Stored data
_ _ _
(** X27: when the song id is not a UUID and the database answers, every
    execution raises the [ValueError] of [UUID], so the run is retried to
    the end: four executions, each leaving the database as it was. *)
Theorem malformed_id_exhausts_retries
    lib env db (song_id file_path msg : string) :
  UUID lib song_id = inl msg →
  (∀ k, in_step1 (env k) = None) →
  celery_run lib env db song_id file_path
  = replicate 4 (db, Raised (Exception msg)).
Proof.
  intros Hid Hstep1.
  assert (∀ k, process_song_task lib (env k) db song_id file_path
               = (db, Raised (Exception msg))) as Htask.
  { intros k. unfold process_song_task, process_song_body, _mark_song_failed.
    rewrite Hstep1, Hid. by destruct (in_mark_failed (env k)). }
  unfold celery_run. simpl. by rewrite !Htask.
Qed.

Lemma malformed_id_exhausts_retries_witness :
  (UUID Sample.lib "not-a-uuid" = inl "badly formed hexadecimal UUID string"
   ∧ ∀ k, in_step1 (Sample2.calm k) = None)
  ∧ celery_run Sample.lib Sample2.calm Sample.db "not-a-uuid"
               Sample.file_path
    = replicate 4
        (Sample.db, Raised (Exception "badly formed hexadecimal UUID string")).
Proof.
  assert (UUID Sample.lib "not-a-uuid"
          = inl "badly formed hexadecimal UUID string") as Hid
    by (vm_compute; reflexivity).
  assert (∀ k, in_step1 (Sample2.calm k) = None) as Hcalm
    by (intros k; reflexivity).
  split; [split; [exact Hid|exact Hcalm]|].
  exact (malformed_id_exhausts_retries Sample.lib Sample2.calm Sample.db
           "not-a-uuid" Sample.file_path
           "badly formed hexadecimal UUID string" Hid Hcalm).
Defined.

(** X28: a first execution that meets no fault on an existing song ends
    the run: the task returns success with [assets_created] true and the
    paths of [_generate_output_paths], the song is [READY] and complete, and
    its [meta_json] is as before. *)
Theorem fault_free_run
    lib env db (song_id file_path : string) id :
  UUID lib song_id = inr id → is_Some (songs db !! id) →
  in_step1 (env 0%nat) = None → in_pipeline (env 0%nat) = None →
  in_create_assets (env 0%nat) = false → in_step6 (env 0%nat) = None →
  ∃ db',
    celery_run lib env db song_id file_path
    = [(db',
        Returned (Processed song_id (SongStatus.value SongStatus.READY) true
                            (_generate_output_paths lib song_id file_path)
                            "Song processed successfully"))]
    ∧ status_of db' id = Some (SongStatus.value SongStatus.READY)
    ∧ SyncMediaAssetService.has_required_assets db' id = true
    ∧ ∀ key, meta_of db' id key = meta_of db id key.
Proof.
  intros Hid [song Hsong] H1 Hp Hc H6.
  destruct (process_song_task_through_step5 lib (env 0%nat) db song_id
              file_path id song Hid Hsong H1 Hp Hc)
    as (db' & added & Htask & _ & Hready & _).
  rewrite H6 in Htask. exists db'. split.
  { unfold celery_run. simpl. by rewrite Htask. }
  split; [by apply Hready|]. split.
  - by eapply process_song_task_created_complete.
  - intros key. revert Htask. unfold process_song_task.
    destruct (process_song_body lib (env 0%nat) db song_id file_path)
      as [db1 [[|str_e]|res]] eqn:Hbody; [done|done|].
    intros [= <- _].
    by destruct (process_song_body_effect _ _ _ _ _ _ _ Hbody)
      as (_ & _ & Hmeta & _).
Qed.

Lemma fault_free_run_witness :
  (UUID Sample.lib Sample.song_id = inr 1%N
   ∧ is_Some (songs Sample.db !! 1%N)
   ∧ in_step1 (Sample2.calm 0%nat) = None
   ∧ in_pipeline (Sample2.calm 0%nat) = None
   ∧ in_create_assets (Sample2.calm 0%nat) = false
   ∧ in_step6 (Sample2.calm 0%nat) = None)
  ∧ ∃ db',
      celery_run Sample.lib Sample2.calm Sample.db
                 Sample.song_id Sample.file_path
      = [(db',
          Returned (Processed Sample.song_id
                              (SongStatus.value SongStatus.READY) true
                              (_generate_output_paths Sample.lib
                                 Sample.song_id Sample.file_path)
                              "Song processed successfully"))]
      ∧ status_of db' 1%N = Some (SongStatus.value SongStatus.READY)
      ∧ SyncMediaAssetService.has_required_assets db' 1%N = true
      ∧ ∀ key, meta_of db' 1%N key = meta_of Sample.db 1%N key.
Proof.
  assert (UUID Sample.lib Sample.song_id = inr 1%N) as Hid
    by (vm_compute; reflexivity).
  assert (is_Some (songs Sample.db !! 1%N)) as Hsome
    by (vm_compute; eexists; reflexivity).
  split; [repeat split; (exact Hid || exact Hsome || reflexivity)|].
  exact (fault_free_run Sample.lib Sample2.calm Sample.db
           Sample.song_id Sample.file_path 1%N Hid Hsome
           eq_refl eq_refl eq_refl eq_refl).
Defined.

(** X29: when a processing step raises and the write of the failure
    raises too, the second exception is swallowed: the task ends as it would
    have, returning the timeout failure or re-raising, but the song stays
    [PROCESSING], no [error] is recorded and the registry is untouched. *)
Theorem failure_write_swallowed
    lib faults db (song_id file_path : string) id song (e : Exc) :
  UUID lib song_id = inr id → songs db !! id = Some song →
  in_step1 faults = None → in_pipeline faults = Some e →
  in_mark_failed faults = true →
  ∃ db',
    process_song_task lib faults db song_id file_path
    = (db',
       match e with
       | SoftTimeLimitExceeded =>
           Returned (NotProcessed song_id "Processing timeout")
       | Exception str_e => Raised (Exception str_e)
       end)
    ∧ status_of db' id = Some (SongStatus.value SongStatus.PROCESSING)
    ∧ (∀ key, meta_of db' id key = meta_of db id key)
    ∧ media_assets db' = media_assets db.
Proof.
  intros Hid Hsong H1 Hp Hmark.
  unfold process_song_task, process_song_body, _mark_song_failed.
  rewrite H1, Hid, Hsong, Hp, Hmark.
  eexists. split; [by destruct e|].
  split; [apply status_of_set_status|]. split; [|done].
  intros key. by apply meta_of_set_status.
Qed.

Lemma failure_write_swallowed_witness :
  (UUID Sample.lib Sample.song_id = inr 1%N
   ∧ songs Sample.db !! 1%N
     = Some (Song.make "PENDING" (Some {[ "bpm" := PInt 120 ]}))
   ∧ in_step1 (Sample2.unrecorded (Exception "out of memory")) = None
   ∧ in_pipeline (Sample2.unrecorded (Exception "out of memory"))
     = Some (Exception "out of memory")
   ∧ in_mark_failed (Sample2.unrecorded (Exception "out of memory")) = true)
  ∧ ∃ db',
      process_song_task Sample.lib
        (Sample2.unrecorded (Exception "out of memory"))
        Sample.db Sample.song_id Sample.file_path
      = (db', Raised (Exception "out of memory"))
      ∧ status_of db' 1%N = Some (SongStatus.value SongStatus.PROCESSING)
      ∧ (∀ key, meta_of db' 1%N key = meta_of Sample.db 1%N key)
      ∧ media_assets db' = media_assets Sample.db.
Proof.
  assert (UUID Sample.lib Sample.song_id = inr 1%N) as Hid
    by (vm_compute; reflexivity).
  assert (songs Sample.db !! 1%N
          = Some (Song.make "PENDING" (Some {[ "bpm" := PInt 120 ]})))
    as Hsong by (vm_compute; reflexivity).
  split; [repeat split; (exact Hid || exact Hsong || reflexivity)|].
  exact (failure_write_swallowed Sample.lib
           (Sample2.unrecorded (Exception "out of memory")) Sample.db
           Sample.song_id Sample.file_path 1%N _ (Exception "out of memory")
           Hid Hsong eq_refl eq_refl eq_refl).
Defined.

End LifecycleMore.
(** Polling stops at the first poll that shows the name: if that is poll
    [k] of the 20, [connect] makes [k + 1] polls and, when the receive
    instance is created, binds it to the first source of that name in the
    list of that poll and reports success. *)
Theorem connect_stops_at_first_sighting (ndi : NDIlib) (self : NDIReceiver)
    (k : nat) :
  initialize ndi = true → find_create_v2 ndi = true →
  (k < 20)%nat →
  (∀ j, (j < k)%nat →
        existsb (is_named (source_name self))
          (find_get_current_sources ndi j) = false) →
  existsb (is_named (source_name self)) (find_get_current_sources ndi k)
  = true →
  (connect ndi self).2 = S k ∧
  (recv_create_v3 ndi = true →
   (connect ndi self).1.1 = true ∧
   ∃ source,
     find (is_named (source_name self)) (find_get_current_sources ndi k)
     = Some source ∧
     ndi_name source = source_name self ∧
     ndi_recv (connect ndi self).1.2
     = Some {| connected_to := Some source |}) ∧
  (recv_create_v3 ndi = false →
   (connect ndi self).1.1 = false ∧ ndi_recv (connect ndi self).1.2 = None).
Proof.
  intros Hinit Hfind Hk Hno Hyes. unfold connect.
  rewrite Hinit, Hfind. cbn [negb].
  rewrite (wait_for_source_found (source_name self) ndi 20 0 [] k);
    [|lia | intros j Hj; apply Hno; lia | done].
  destruct (find_existsb_true _ _ Hyes) as [source Hsource].
  rewrite Hsource.
  destruct (find_Some_existsb _ _ _ Hsource) as [_ Hname].
  apply bool_decide_eq_true in Hname.
  destruct (recv_create_v3 ndi); simpl.
  - split; [done |]. split; [|done]. intros _. split; [done |].
    by exists source.
  - split; [done |]. split; [done |]. done.
Qed.

Lemma connect_stops_at_first_sighting_witness :
  initialize (ndi_found_at_third_poll "cam1") = true ∧
  (connect (ndi_found_at_third_poll "cam1") (NDIReceiver_init "cam1")).2
  = 3%nat.
Proof.
  split; [reflexivity |].
  refine (proj1 (connect_stops_at_first_sighting
                   (ndi_found_at_third_poll "cam1") (NDIReceiver_init "cam1")
                   2 eq_refl eq_refl _ _ eq_refl)).
  - lia.
  - intros j Hj. destruct j as [|[|j]]; [reflexivity | reflexivity | lia].
Defined.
_ _ _
Find every line in the records that has the word "initialize". Copy those lines.

  initialize ndi = true → find_create_v2 ndi = true →
  initialize (ndi_found_at_third_poll "cam1") = true ∧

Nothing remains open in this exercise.